第408話
ガキンッ‼
鋼と鋼がぶつかり合い、火花が夜の闇を裂いた。 耳をつんざく金属音とともに、二人の戦士の足元に土埃が舞い上がる。
「ぬうううううっ……!」
「ふんんんっ……!」
握る得物に力がこもり、筋肉が軋む音すら聞こえそうだった。 だが、鍔迫り合いになるかと思われた瞬間、二人はほぼ同時に後方へ跳ねた。 踏みしめた地面が、乾いた音を立てて崩れる。
風が吹き抜ける。血と鉄の匂いを運びながら。
「…………」
睨み合う二人の間に、沈黙が落ちる。 遠くで誰かが叫ぶ声が聞こえた。馬の嘶き。矢の風切り音。 だがこの一瞬、世界は彼ら二人だけのものだった。
「っしゃあああああっ‼」
ゲオルードが咆哮とともに駆け出す。 槍が風を裂き、信康の喉元を狙って突き出された。
「せいっ! せいっ! せいっ!」
一突きごとに殺意が乗る。狙いは鋭く、急所を正確に射抜こうとしていた。 だが――あまりに正確すぎた。
「ふん。勢いも狙いも悪くないが……その軌道、読みやすいな」
信康は身をひねり、槍を紙一重で避けながら冷ややかに評した。
「避けてばかりで、口しか動かせねぇのかよ!」
「その口しか動かしていない者に、攻撃を当てられない奴もいるがな」
火花のように飛び交う言葉の刃。 ゲオルードの顔が怒りに染まり、目が血走る。
「てめえっ、殺すっ!」
「自分が先に言っただろうに」
信康の皮肉に、ゲオルードの怒りは頂点に達した。 槍の動きが荒くなる。
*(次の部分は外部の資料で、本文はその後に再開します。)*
(* ===== verification/DeploymentWitnesses.v ===== *)
(** * DeploymentWitnesses: startup and deployment at concrete inputs

    A new database, a configured process, and the cluster's answers for one pod. *)

From S2P Require Import Prelude Text Platform Process Database Schema Identity InstanceKeys.
From S2P Require Import InstanceRegistry RequestNames Authority PostgresAuthority Enrollment.
From S2P Require Import TokenReviewer PolicyClient Wiring HttpDto HttpParsing Http Administration.
From S2P Require Import Startup Registrar Reconciliation Deployment Witnesses BoundaryWitnesses.
From S2P Require Import RegistrarWitnesses.

#[local] Existing Instance Reference.platform.
#[local] Existing Instance Reference.laws.

(** ** Startup *)

Definition kernel_process : Process unit := MkProcess
  (fun name => if String.eqb name "DATABASE_URL" then Some "postgres://db"
               else if String.eqb name "INFERNAL_LAW_SERVICE_ID" then Some (uuid_print (uuid_of_N 90))
               else None)
  (fun _ => Ok "reviewer-token") (fun _ => Ok "") (fun pem => Ok pem) (fun _ => Ok tt).

Definition parse_config (url : string) : Result PostgresError string := Ok url.

Definition new_cluster : Cluster :=
  MkCluster (MkAdminTables no_tables ∅ [] []) ∅ (<["vector" := "0.7.0"]> ∅).

Definition startup : Result WiringError Application * Conn Cluster :=
  Application_from_env parse_config kernel_process (start new_cluster [] [5; 6; 7; 8]%N).

Lemma startup_prepares_database_witness : exists app,
  startup = (Ok app, startup.2) /\ migrated (durable startup.2).
Proof.
  destruct (ran startup) as [app H]; [by vm_compute|]. exists app. split; [exact H|].
  apply (proj2 (startup_prepares_database parse_config kernel_process (start new_cluster [] [5; 6; 7; 8]%N))
    app). unfold startup in H. rewrite H. reflexivity.
Defined.

Lemma kernel_configured : configured parse_config kernel_process (MkActorId (uuid_of_N 90)).
Proof.
  split.
  - exists (uuid_print (uuid_of_N 90)). split; [reflexivity|]. unfold ActorId_from_str.
    by rewrite uuid_parse_print.
  - by exists "postgres://db", "postgres://db".
Qed.

Lemma restart_changes_nothing_witness : exists app C' ns,
  Application_from_env parse_config kernel_process (start new_cluster [] [5; 6]%N) =
    (Ok app, MkConn C' C' [] ns) /\ migrated C' /\
  exists app2 ns2,
    Application_from_env parse_config kernel_process (start C' [] [9]%N) = (Ok app2, MkConn C' C' [] ns2).
Proof.
  destruct (restart_changes_nothing parse_config kernel_process (MkActorId (uuid_of_N 90)) new_cluster
    [5; 6]%N kernel_configured) as (app & C' & ns & Hrun & Hm & _ & Hagain);
    [by exists "0.7.0" | by right|].
  exists app, C', ns. split; [exact Hrun|]. split; [exact Hm | exact (Hagain [9]%N)].
Defined.

(** ** A deployed service is authorized *)

Definition evaluator_service : ServiceSpec :=
  MkServiceSpec (uuid_print (uuid_of_N 99)) "service" "evaluator" None None false [].
Definition deployed_manifest : Manifest := MkManifest [courier printed; evaluator_service].
Definition deployment_draws : list N := [101; 102; 103; 104; 105; 106; 107; 108; 109; 110; 111]%N.

Definition deployment : Result RegistrarError (list (string * list string)) * Conn AdminTables :=
  reconcile owner_role 1 cluster "ops" deployed_manifest
    (start (cluster_tables (durable startup.2)) [] deployment_draws).

Definition allowing : PolicyFacts -> list Grant -> Result AuthorityError PolicyEvaluation :=
  fun _ _ => Ok (MkPolicyEvaluation Verdict_Allow (MkPolicyBundleVersion "bundle-1")).

Lemma started_without_history :
  admission_history (cluster_tables (durable startup.2)) = [] /\
  authority_grants (kernel_tables (cluster_tables (durable startup.2))) = ∅.
Proof. by vm_compute. Qed.

Lemma nothing_listed {A} (Q : A -> Prop) x : x ∈ [] -> Q x.
Proof. intros []%elem_of_nil. Qed.

Lemma deployed_ids : NoDup (ids (manifest_services deployed_manifest)).
Proof.
  apply NoDup_cons. split; [|apply NoDup_singleton].
  intros Heq%list_elem_of_singleton. vm_compute in Heq. discriminate Heq.
Qed.

Lemma deployed_action_is_authorized_witness : exists decision T3,
  AuthorityService_authorize (postgres_authority allowing (MkActorId (uuid_of_N 99)))
    (plain_facts courier_id (MkActionName "subscription.create") (MkScope "*")) 300%Z
    (start (kernel_tables (durable deployment.2)) [] [120]%N) = (Ok decision, MkConn T3 T3 [] []) /\
  AuthorityDecision_is_allowed decision = true.
Proof.
  destruct (ran startup) as [app Hstart]; [by vm_compute|].
  destruct (ran deployment) as [changes Hrun]; [by vm_compute|].
  destruct (deployed_action_is_authorized parse_config kernel_process (start new_cluster [] [5; 6; 7; 8]%N)
    app startup.2 owner_role 1 cluster "ops" deployed_manifest [] deployment_draws changes deployment.2
    (courier printed) courier_id courier_grant (MkActionName "subscription.create") (MkScope "*")
    allowing (MkActorId (uuid_of_N 99)) 300%Z 120%N [] Hstart deployed_ids) as (d & T3 & H1 & H2 & _).
  - intros n _. destruct started_without_history as [Hh Hg]. split.
    + rewrite Hh. exact (nothing_listed _).
    + rewrite Hg. apply lookup_empty.
  - exact Hrun.
  - left.
  - apply uuid_parse_print.
  - left.
  - split; vm_compute; reflexivity.
  - intros gid row. rewrite (proj2 started_without_history), lookup_empty. discriminate.
  - reflexivity.
  - left. reflexivity.
  - constructor; vm_compute; reflexivity.
  - intros grants _. by eexists.
  - eexists. vm_compute. reflexivity.
  - vm_compute. reflexivity.
  - lia.
  - exists d, T3. exact (conj H1 H2).
Defined.

(** ** A deployed service is challenged *)

Definition courier_status : TokenReviewStatus := MkTokenReviewStatus true [ENROLLMENT_AUDIENCE]
  (Some (MkTokenReviewUser "system:serviceaccount:apps:courier" "uid-1"
    (<["authentication.kubernetes.io/pod-name" := ["courier-0"]]>
     (<["authentication.kubernetes.io/pod-uid" := ["pod-1"]]> ∅)))).

Definition api (status : TokenReviewStatus) (_ : unit) (_ _ : string) (request : TokenReviewRequest) :
  Result string (ApiResponse TokenReviewResponse) :=
  Ok (MkApiResponse 201 "201 Created" (Ok (MkTokenReviewResponse (Some status)))).

Definition reviewer : KubernetesTokenReviewer := MkKubernetesTokenReviewer tt
  "https://kubernetes.default.svc/apis/authentication.k8s.io/v1/tokenreviews" "reviewer-token".

Lemma deployed_service_is_challenged_witness : exists T',
  EnrollmentService_issue_challenge_for_workload
    (MkEnrollmentService Tables (kubernetes_reviewer (api courier_status) reviewer)
       PostgresEnrollmentBindingRepository PostgresInstanceRegistry LeasePolicy_default)
    "a token" "pod-1" 400%Z (start (kernel_tables (durable (first_run printed).2)) [] [130]%N) =
  (Ok (MkActorId courier_id, MkEnrollmentChallenge (be_bytes CHALLENGE_LENGTH 130%N)),
   MkConn T' T' [] []).
Proof.
  destruct (ran (first_run printed)) as [changes Hrun]; [by vm_compute|].
  destruct (deployed_service_is_challenged (api courier_status) reviewer owner_role 1 cluster "ops"
    (courier_manifest printed) first_conn changes (first_run printed).2 LeasePolicy_default
    (courier printed) courier_id "apps" "courier" "uid-1" "courier-0" "pod-1" [ENROLLMENT_AUDIENCE]
    "a token" 400%Z [130]%N (one_id _) first_draws_new) as (T' & H & _).
  - intros a b ra rb Ha. simpl in Ha. by rewrite lookup_empty in Ha.
  - exact Hrun.
  - apply courier_listed.
  - apply uuid_parse_print.
  - reflexivity.
  - reflexivity.
  - reflexivity.
  - vm_compute. reflexivity.
  - vm_compute. reflexivity.
  - left.
  - vm_compute. reflexivity.
  - lia.
  - vm_compute. split; discriminate.
  - exists T'. exact H.
Defined.

(** ** Enrollment at the boundary *)

Definition source_status : TokenReviewStatus := MkTokenReviewStatus true [ENROLLMENT_AUDIENCE]
  (Some (MkTokenReviewUser "system:serviceaccount:apps:source" "sa-uid"
    (<["authentication.kubernetes.io/pod-name" := ["source-0"]]>
     (<["authentication.kubernetes.io/pod-uid" := ["pod-uid"]]> ∅)))).

(** A codec for the one submission *)
Definition enrolling_serde : Serde := {|
  serde_to_string _ := Some "{}";
  from_slice_create_subscription _ := None;
  from_slice_submit_request _ := None;
  from_slice_publish_schema _ := None;
  from_slice_claim _ := None;
  from_slice_renew _ := None;
  from_slice_fenced_action _ := None;
  from_slice_instance_renewal _ := None;
  from_slice_workload_challenge _ := None;
  from_slice_enrollment_submission body :=
    if String.eqb body "{}" then Some (EnrollmentSubmissionRequest_from_domain enrollment) else None |}.

Definition enrolling_request : ParsedRequest :=
  parsed_request "POST" "/v1/enrollments"
    (MkHeaders None None (Some "application/json") None None None None None None) "{}".

Definition enrolling_at_boundary : Result Response Response * Conn Tables :=
  dispatch_enrollment (J := enrolling_serde) (kernel_environment (api source_status) kernel_process draws)
    enrolling_request (Application_new kernel_credential) (start issued_world [] [210]%N).

Lemma http_enrollment_is_confirmed_witness :
  service_instances (durable enrolling_at_boundary.2) <> service_instances issued_world /\
  exists reviewer enrollment w namespace account uid pod,
    parse_enrollment_request (J := enrolling_serde) (parsed_content_type enrolling_request)
      (parsed_body enrolling_request) = Ok enrollment /\
    confirmed (api source_status) reviewer (enrollment_workload_token enrollment) ENROLLMENT_AUDIENCE w
      namespace account uid pod.
Proof.
  assert (service_instances (durable enrolling_at_boundary.2) <> service_instances issued_world) as Hne.
  { assert (size (service_instances (durable enrolling_at_boundary.2)) =
      S (size (service_instances issued_world))) as Hsize by (vm_compute; reflexivity).
    intros Heq. exact (n_Sn _ (eq_trans (f_equal size (eq_sym Heq)) Hsize)). }
  split; [exact Hne|].
  destruct (http_enrollment_is_confirmed (J := enrolling_serde) (api source_status) kernel_process draws
    enrolling_request kernel_credential (start issued_world [] [210]%N))
    as [Hsame|(R & e & w & ns & account & uid & pod & _ & He & _ & Hc & _)].
  - destruct (Hne Hsame).
  - exists R, e, w, ns, account, uid, pod. exact (conj He Hc).
Defined.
狙いがぶれ、隙が生まれる。
「くそっ、くそっ、さっさと死ねっ、くそやろうっ!」
「そんな攻撃で死ぬか。馬鹿だな、お前は」
信康は冷静に、まるで舞うように攻撃をかわし続けた。
「……見切った」
その声と同時に、信康の体が一歩ずれた。 槍の軌道を外れたその手が、するりと柄を掴む。
「しまっ――」
ゲオルードが引き戻そうとするが、槍はびくともしない。 信康の眼が、夜の闇よりも冷たく光った。
スパンッ‼
鋼が裂ける音。槍の半ばから、刃が斬り落とされた。
「くっ、これでもくらえっ!」
残った柄を投げつけるゲオルード。 だが、それは一閃で弾かれた。
ギンッ!
返す刀が、鋭く斬り上げる。
「ぐっ、ぐああああああっ⁉」
右腕が宙を舞い、地に落ちる。 血が噴き出し、乾いた土を濡らす。
「があああああっ‼‼」
膝をつき、傷口を押さえ、呻くゲオルード。 その顔に浮かぶのは、怒りか、恐怖か、それとも――
「戦場の習いだ。悪く思うな」
信康は静かに、刀をその首元へ突きつけた。
「く、くそっ……!」
血の混じった唾を吐き、睨みつけるゲオルード。
「じゃあな」
その一言とともに、刀が横に振るわれた。
ザシュッ――
首が宙を舞い、地に落ちる。 血が噴き出し、夜の戦場を真紅に染めた。
信康は静かに目を閉じ、黙祷を捧げる。 そして、ゲオルードの瞳をそっと閉じると、その首を高々と掲げた。
「敵将ゲオルード・ワイベルグガを――信康・フォン・レヴァシュティンが討ち取ったぞぉぉぉ‼」
その声が夜空に響く。 兵たちの歓声が、戦場の喧騒を突き破った。
「敵襲‼ 西の崖から敵が攻めて来ましたっ!」
「南の崖からも攻めて来ましたっ!」
風に乗って届く、真紅騎士団の報告。
「他の部隊も動けたか……よし」
仲間の無事を知り、信康は小さく息を吐いた。 ゲオルードの首を布に包み、部下に預けると――
再び、戦場へと駆け出した。更なる功績を求めて。